Une refondation de la réflexion sur les services publics de proximité

"On a beaucoup de mesures qui n'ont pas abouti à grand chose, explique Michel Vergnier, on attend quelque chose de plus global, une prise en compte globale des territoires ruraux." C'est pourquoi l'AMF demande, à travers une contribution qui sera transmise aux différents ministres concernés, à ce que "les territoires ruraux bénéficient d'une considération égale", et que "le monde rural fasse l'objet d'une véritable approche interministérielle, sous l'autorité directe du Premier ministre". Objectif de cette contribution : réaffirmer l'engagement de l'association en faveur du développement des territoires. Ce document fait le point de la situation des territoires ruraux dans tous les domaines, avec des propositions à la clé. Ainsi, en matière de services publics de proximité, l'AMF demande une refondation complète de la réflexion prenant en compte les besoins réels de la population, permettant de développer des organisations innovantes et de définir clairement les responsabilités. La proposition de loi instaurant un bouclier rural avancée en 2011 par Jean-Marc Ayrault et plusieurs autres députés préconisait des actions dans ces domaines mais elle n'a pas été retenue. A droite, c'était l'idée d'un plan Marshall pour la ruralité qui avait germé, à l'initiative de Pierre Morel-A-L'Huissier. Elle aussi s'est perdue en chemin.

Une conférence des territoires annoncée

Autres revendications de l'AMF : la désignation d'un "chef de file" sur l'organisation des déplacements en région pour pouvoir entrer dans des logiques de complémentarité entre les différentes autorités organisatrices des transports ou, concernant le logement, la production de logements sociaux pour encourager la mobilité résidentielle, l'accueil des populations et la limitation de la consommation du foncier agricole. L'AMF avance également des propositions en matière de normes en milieu rural. Elle estime qu'il "faut privilégier les recommandations de bonnes pratiques en lieu et place des règles obligatoires et nationales, afin de conférer davantage de souplesse et de faculté d'adaptation aux communes rurales dont on mésestime la grande capacité d'innovation". Il faut dire que ces territoires ruraux souffrent toujours de la complexité de ces normes. "En France il y a 8.000 lois qui s'appliquent et 400.000 normes toutes faites à Paris, a expliqué Pierre Morel-A-L'Huissier, elles sont disproportionnées et inadaptées aux territoires.

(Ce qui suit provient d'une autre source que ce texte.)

(** * hidi: the hierarchical dependency container

    A shallow embedding of [src/container.ts] (class [DependencyContainer])
    and the properties of its registry operations.

    Containers are JavaScript objects: they are mutated in place and are
    shared by reference (a child holds a reference to its parent, and
    [setParent] can build any graph, cycles included).  The embedding
    therefore keeps an explicit store of container objects, addressed by
    references, and every method is a computation over that store.  The
    recursion of [get] and [has] through the parent chain is not structural
    (it loops on a cyclic chain), so both take the call depth they may use
    as fuel; running out of it is the outcome [Diverge]. *)

From stdpp Require Import base option list gmap strings.

Open Scope string_scope.

(** ** JavaScript values *)

(** The values that can be passed as a key or stored as a dependency.
    A function (class constructor) carries the value of its [name]
    property, which is the empty string for an anonymous class; [fid] and
    [oid] are object identities. *)
Inductive jsval : Type :=
  | VUndefined
  | VNull
  | VBool (b : bool)
  | VNum (n : Z)
  | VStr (s : string)
  | VFun (name : string) (fid : nat)
  | VObj (oid : nat).

Global Instance jsval_eq_dec : EqDecision jsval.
Proof. solve_decision. Defined.

(** The [typeof] operator. *)
Definition typeof (v : jsval) : string :=
  match v with
  | VUndefined => "undefined"
  | VNull => "object"
  | VBool _ => "boolean"
  | VNum _ => "number"
  | VStr _ => "string"
  | VFun _ _ => "function"
  | VObj _ => "object"
  end.

(** [injectable] read as a string, after [typeof injectable === 'string']. *)
Definition string_value (v : jsval) : option string :=
  match v with VStr s => Some s | _ => None end.

(** [injectable.name], after [typeof injectable === 'function']. *)
Definition function_name (v : jsval) : option string :=
  match v with VFun name _ => Some name | _ => None end.

(** [new Error(message)]: the only exception the container throws. *)
Inductive exn : Type :=
  | Error (message : string).

(** ** The store *)

(** A reference to a container object. *)
Abbreviation ref := nat (only parsing).

(** The two fields of a [DependencyContainer]. *)
Record DependencyContainer : Type := mkContainer {
  dependencies : gmap string jsval;
  parent : option ref
}.

(** The store: the container objects allocated so far; a reference is an
    index, and [new] appends. *)
Abbreviation heap := (list DependencyContainer) (only parsing).

(** Every parent reference denotes an allocated container (a JavaScript
    reference never dangles). *)
Definition heap_wf (h : heap) : bool :=
  forallb (λ c, match parent c with
                | Some p => bool_decide (p < length h)
                | None => true
                end) h.

(** ** Computations *)

Inductive outcome (A : Type) : Type :=
  | Ret (a : A)         (* normal completion *)
  | Throw (e : exn)     (* an exception reached the caller *)
  | Diverge             (* the call depth was exhausted *)
  | Stuck.              (* a reference outside the store *)
Arguments Ret {A} a.
Arguments Throw {A} e.
Arguments Diverge {A}.
Arguments Stuck {A}.

Definition M (A : Type) : Type := heap → outcome A * heap.

Global Instance M_ret : MRet M := λ A a h, (Ret a, h).

Global Instance M_bind : MBind M := λ A B f m h,
  match m h with
  | (Ret a, h') => f a h'
  | (Throw e, h') => (Throw e, h')
  | (Diverge, h') => (Diverge, h')
  | (Stuck, h') => (Stuck, h')
  end.

Definition throw {A : Type} (e : exn) : M A := λ h, (Throw e, h).

Definition diverge {A : Type} : M A := λ h, (Diverge, h).

(** Reading the fields of the object behind a reference. *)
Definition deref (r : ref) : M DependencyContainer := λ h,
  match h !! r with
  | Some c => (Ret c, h)
  | None => (Stuck, h)
  end.

(** Writing the object behind a reference. *)
Definition store (r : ref) (c : DependencyContainer) : M unit := λ h,
  match h !! r with
  | Some _ => (Ret (), <[r := c]> h)
  | None => (Stuck, h)
  end.

(** ** The class *)

(** [constructor(parent?)]: the [dependencies] field is initialised to
    [new Map()]. *)
Definition new_DependencyContainer (parent : option ref) : M ref := λ h,
  (Ret (length h), (h ++ [mkContainer ∅ parent])%list).

(** [getInjectableKey(injectable)].  [!key] holds when [key] was left
    [undefined] or is the empty string. *)
Definition getInjectableKey (injectable : jsval) : M string :=
  let key : option string :=
    if String.eqb (typeof injectable) "string" then string_value injectable
    else if String.eqb (typeof injectable) "function" then function_name injectable
    else None in
  match key with
  | Some k =>
      if String.eqb k "" then throw (Error "Cannot get key for injectable.")
      else mret k
  | None => throw (Error "Cannot get key for injectable.")
  end.

(** [this.dependencies.set(key, injectable)]. *)
Definition dependencies_set (this : ref) (key : string) (injectable : jsval)
  : M unit :=
  self ← deref this;
  store this (mkContainer (<[key := injectable]> (dependencies self)) (parent self)).

(** [register(key, injectable)]: the argument [this.getInjectableKey(key)]
    is evaluated before [set] is called. *)
Definition register (this : ref) (key : jsval) (injectable : jsval) : M unit :=
  k ← getInjectableKey key;
  dependencies_set this k injectable.

(** [get(injectable)]. *)
Fixpoint get (fuel : nat) (this : ref) (injectable : jsval) : M jsval :=
  match fuel with
  | O => diverge
  | S fuel' =>
      key ← getInjectableKey injectable;
      self ← deref this;
      match dependencies self !! key with
      | Some v => mret v
      | None =>
          match parent self with
          | Some p => get fuel' p injectable
          | None => mret VUndefined
          end
      end
  end.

Beaucoup ne supportent plus ce harcèlement sur les textes." Un certain nombre de propositions ont d'ailleurs été faites sur le sujet par le maire de Fournels dans son rapport, mais rien n'a été lancé de concret depuis. Autre difficulté pour les maires : les "carcans administratifs et financiers", comme les nomme Vanik Berberian. Malgré ce sombre tableau, les élus s'efforcent de garder un certain optimisme. "Beaucoup nous disent que c'est foutu, qu'ils n'y croient plus mais il faut se mobiliser car il y a des expériences merveilleuses et passionnantes qui sont réalisées", a signalé Michel Vergnier, en allusion à l'expérience de la commune de Sainte-Suzanne (Pays de la Loire) qui, sur un petit territoire, réussit à attirer de nombreux touristes et donc à se revitaliser (retour des commerces, des restaurants, etc.) grâce à son patrimoine culturel qui lui vaut actuellement sept labels ! Et l'horizon va peut-être s'éclaircir, en tout cas sur l'identité de la personne réellement responsable au gouvernement de ces territoires en mal de reconnaissance. Cécile Duflot a en effet proposé le 3 juillet l'organisation d'une conférence des territoires pour "sortir des faux clivages rural/urbain et promouvoir l'inter-territorialité" (voir ci-contre notre article du 5 juillet "Le gouvernement précise ses intentions pour les territoires").